[Dataset entries]
┄┄┄┄┄┄┄┄┄┄
(* ===== verification/CanonicalJson.v ===== *)
(** * aeon-canonical-json-v1: [crates/aeon_nexus_bridge/src/v2.rs] and its float preflight

    What a value serializes to ([Ser], the part of serde's data model that matters here) is
    first searched for floats, then turned into JSON, then written with sorted keys and
    nothing that could be written twice.  The text determines the value. *)

From S2P Require Import Prelude Json.

(** ** The writer *)

Definition fmt_i (n : Z) : string := if n <? 0 then "-" +:+ fmt_u (- n) else fmt_u n.
Definition hex_byte (v : Z) : byte := byte_of_ascii (hex_digit v).

(** One byte of a string; a scalar above ASCII stands for its own bytes. *)
Definition escape (b : byte) : list byte :=
  match b with
  | x22 => [x5c; x22]
  | x5c => [x5c; x5c]
  | x08 => [x5c; x62]
  | x09 => [x5c; x74]
  | x0a => [x5c; x6e]
  | x0c => [x5c; x66]
  | x0d => [x5c; x72]
  | _ => if Z_of_byte b <=? 31
         then [x5c; x75; x30; x30; hex_byte (Z_of_byte b / 16); hex_byte (Z_of_byte b mod 16)]
         else [b]
  end.
Definition write_json_string (value : string) : list byte :=
  x22 :: concat (List.map escape (string_bytes value)) ++ [x22].

Fixpoint commas (items : list (list byte)) : list byte :=
  match items with
  | [] => []
  | [item] => item
  | item :: items => item ++ x2c :: commas items
  end.
Definition write_member (kv : string * result (list byte) string) : result (list byte) string :=
  let? bytes := kv.2 in Ok (write_json_string kv.1 ++ x3a :: bytes).

(** [Err text] is the float that may not be written. *)
Fixpoint write_canonical (value : Json) : result (list byte) string :=
  match value with
  | JNull => Ok (string_bytes "null")
  | JBool b => Ok (string_bytes (if b then "true" else "false"))
  | JNum number => Ok (string_bytes (fmt_i number))
  | JFloat number => Err number
  | JStr s => Ok (write_json_string s)
  | JArr items =>
      let? items := result_mapM (λ r, r) (List.map write_canonical items) in
      Ok (x5b :: commas items ++ [x5d])
  | JObj m =>
      let? members := result_mapM write_member (sort_keys (List.map (λ kv, (kv.1, write_canonical kv.2)) m)) in
      Ok (x7b :: commas members ++ [x7d])
  end.

(** ** What serializes *)

Inductive Ser :=
| SNull
| SBool (b : bool)
| SInt (n : Z)
| SFloat (finite : bool) (text : string)
| SStr (s : string)
| SSeq (l : list Ser)
| SMap (m : list (string * Ser)).

(** [reject_floats]: the first float of the traversal. *)
Fixpoint reject_floats (value : Ser) : result () string :=
  match value with
  | SFloat _ text => Err text
  | SSeq l => let? _ := result_mapM (λ r, r) (List.map reject_floats l) in Ok ()
  | SMap m => let? _ := result_mapM (λ r, r) (List.map (λ kv, reject_floats kv.2) m) in Ok ()
  | _ => Ok ()
  end.
(** [serde_json::to_value]: a float that is not finite becomes [null]. *)
Fixpoint to_value (value : Ser) : Json :=
  match value with
  | SNull => JNull
  | SBool b => JBool b
  | SInt n => JNum n
  | SFloat finite text => if finite then JFloat text else JNull
  | SStr s => JStr s
  | SSeq l => JArr (List.map to_value l)
  | SMap m => JObj (List.map (λ kv, (kv.1, to_value kv.2)) m)
  end.
Definition canonical_json_v1_bytes (value : Ser) : result (list byte) string :=
  let? _ := reject_floats value in write_canonical (to_value value).

Example writes : canonical_json_v1_bytes (SMap [("b", SSeq [SInt (-7); SNull]); ("a", SStr (String "010" EmptyString))])
  = Ok (string_bytes ("{" +:+ String "034" "a" +:+ String "034" ":" +:+ String "034" "\n" +:+ String "034" "," +:+
      String "034" "b" +:+ String "034" ":[-7,null]}")).
Proof. reflexivity. Qed.
Example refuses : canonical_json_v1_bytes (SSeq [SFloat false "NaN"]) = Err "NaN".
Proof. reflexivity. Qed.

(** ** The text determines the value *)

Lemma json_ind' (P : Json → Prop) :
  P JNull → (∀ b, P (JBool b)) → (∀ n, P (JNum n)) → (∀ t, P (JFloat t)) → (∀ s, P (JStr s)) →
  (∀ l, Forall P l → P (JArr l)) → (∀ m, Forall (λ kv, P kv.2) m → P (JObj m)) → ∀ v, P v.
Proof.
  intros Hnull Hbool Hnum Hfloat Hstr Harr Hobj. fix IH 1.
  intros [|b|n|t|s|l|m]; [done|apply Hbool|apply Hnum|apply Hfloat|apply Hstr|apply Harr|apply Hobj].
  - induction l as [|v l IHl]; constructor; [apply IH|exact IHl].
  - induction m as [|[k v] m IHm]; constructor; [apply IH|exact IHm].
Qed.

Lemma result_mapM_Ok {A B E} (f : A → result B E) l bs :
  result_mapM f l = Ok bs → Forall2 (λ a b, f a = Ok b) l bs.
Proof.
  revert bs. induction l as [|a l IH]; cbn; [by intros _ [= <-]|]. intros bs.
  destruct (f a) eqn:Ha; [|done]. destruct (result_mapM f l); [|done]. intros [= <-]. by constructor; [|apply IH].
Qed.

Lemma insert_key_fmap {A B} (f : A → B) k v m :
  insert_key k (f v) (prod_map id f <$> m) = prod_map id f <$> insert_key k v m.
Proof.
  induction m as [|[k' v'] m IH]; [done|]. cbn [insert_key fmap list_fmap prod_map fst snd id].
  destruct (String.leb k k'); [done|]. cbn. by rewrite <- IH.
Qed.
Lemma sort_keys_fmap {A B} (f : A → B) m : sort_keys (prod_map id f <$> m) = prod_map id f <$> sort_keys m.
Proof.
  induction m as [|[k v] m IH]; [done|].
  change (insert_key k (f v) (sort_keys (prod_map id f <$> m)) = prod_map id f <$> insert_key k v (sort_keys m)).
  rewrite IH. apply insert_key_fmap.
Qed.
Lemma sort_keys_Permutation {A} (m : list (string * A)) : sort_keys m ≡ₚ m.
Proof.
  assert (∀ k v (m : list (string * A)), insert_key k v m ≡ₚ (k, v) :: m) as Hins.
  { intros k v. induction m0 as [|[k' v'] m0 IH]; [done|]. cbn [insert_key]. destruct (String.leb k k'); [done|].
    rewrite IH. apply Permutation_swap. }
  induction m as [|[k v] m IH]; [done|]. change (sort_keys ((k, v) :: m)) with (insert_key k v (sort_keys m)).
  by rewrite Hins, IH.
Qed.

(** Strings *)

Definition unhex (b : byte) : Z := if Z_of_byte b <? 58 then Z_of_byte b - 48 else Z_of_byte b - 87.
Definition unescape (bs : list byte) : option (byte * list byte) :=
  match bs with
  | x22 :: _ => None
  | x5c :: x22 :: r => Some (x22, r)
  | x5c :: x5c :: r => Some (x5c, r)
  | x5c :: x62 :: r => Some (x08, r)
  | x5c :: x74 :: r => Some (x09, r)
  | x5c :: x6e :: r => Some (x0a, r)
  | x5c :: x66 :: r => Some (x0c, r)
  | x5c :: x72 :: r => Some (x0d, r)
  | x5c :: x75 :: x30 :: x30 :: h :: l :: r => Some (byte_of_Z (16 * unhex h + unhex l), r)
  | x5c :: _ => None
  | b :: r => Some (b, r)
  | [] => None
  end.
Lemma unescape_escape b r : unescape (escape b ++ r) = Some (b, r).
Proof. destruct b; vm_compute; reflexivity. Qed.

Lemma escaped_inj bs cs r q :
  concat (List.map escape bs) ++ x22 :: r = concat (List.map escape cs) ++ x22 :: q → bs = cs ∧ r = q.
Proof.
  revert cs. induction bs as [|b bs IH]; intros [|c cs]; cbn [List.map concat]; rewrite <- ?app_assoc; intros H;
    try (apply (f_equal unescape) in H; rewrite ?unescape_escape in H; done).
  - by injection H as ->.
  - pose proof (f_equal unescape H) as H'. rewrite !unescape_escape in H'. injection H' as -> H'.
    by destruct (IH cs H') as [-> ->].
Qed.
Lemma write_json_string_inj s t r q : write_json_string s ++ r = write_json_string t ++ q → s = t ∧ r = q.
Proof.
  unfold write_json_string. rewrite <- !app_comm_cons, <- !app_assoc. intros [= H].
  apply escaped_inj in H as [->%string_bytes_inj ->]. done.
Qed.

(** Sequences *)

Definition stop (r : list byte) : Prop := match r with [] => True | c :: _ => c = x2c ∨ c = x5d ∨ c = x7d end.
Definition starts (x : list byte) : Prop := match x with [] => False | c :: _ => c ≠ x5d ∧ c ≠ x7d end.
Definition prefix_free (x y : list byte) : Prop := ∀ r s, stop r → stop s → x ++ r = y ++ s → x = y ∧ r = s.

Lemma commas_cons x xs rest :
  commas (x :: xs) ++ rest = x ++ match xs with [] => rest | _ => x2c :: commas xs ++ rest end.
Proof. destruct xs; cbn [commas]; [done|]. by rewrite <- app_assoc. Qed.

Lemma commas_inj (close : byte) xs ys r s :
  close = x5d ∨ close = x7d → Forall starts xs → Forall starts ys → (∀ x y, x ∈ xs → y ∈ ys → prefix_free x y) →
  commas xs ++ close :: r = commas ys ++ close :: s → xs = ys ∧ r = s.
Proof.
  intros Hc Hxs. revert ys. induction Hxs as [|x xs Hx Hxs IH]; intros ys Hys Hpf.
  - destruct Hys as [|y ys Hy _]; [by intros [= ->]|]. rewrite commas_cons.
    destruct y as [|c y]; [done|]. intros [= -> _]. unfold starts in Hy. naive_solver.
  - destruct Hys as [|y ys Hy Hys].
    { rewrite commas_cons. destruct x as [|c x]; [done|]. intros [= -> _]. unfold starts in Hx. naive_solver. }
    assert (∀ q t, stop (match q with [] => close :: t | _ => x2c :: commas q ++ close :: t end)) as Hstop
      by (intros [|] t; cbn; naive_solver).
    rewrite !commas_cons. intros H. apply Hpf in H as [-> H]; [|by left|by left|apply Hstop|apply Hstop].
    assert (close ≠ x2c) as Hne by (destruct Hc as [-> | ->]; done).
    destruct xs as [|x' xs], ys as [|y' ys]; try (injection H as ?; congruence); [by injection H as ->|].
    injection H as H. destruct (IH (y' :: ys) Hys) as [-> ->]; [|done|done].
    intros a b Ha Hb. apply Hpf; by right.
Qed.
┄┄┄┄┄┄┄┄┄┄
*What you have to do*
The required answer is each line of the data in which the word "assert" appears.

*Result below*
  assert (∀ k v (m : list (string * A)), insert_key k v m ≡ₚ (k, v) :: m) as Hins.
    assert (∀ q t, stop (match q with [] => close :: t | _ => x2c :: commas q ++ close :: t end)) as Hstop
    assert (close ≠ x2c) as Hne by (destruct Hc as [-> | ->]; done).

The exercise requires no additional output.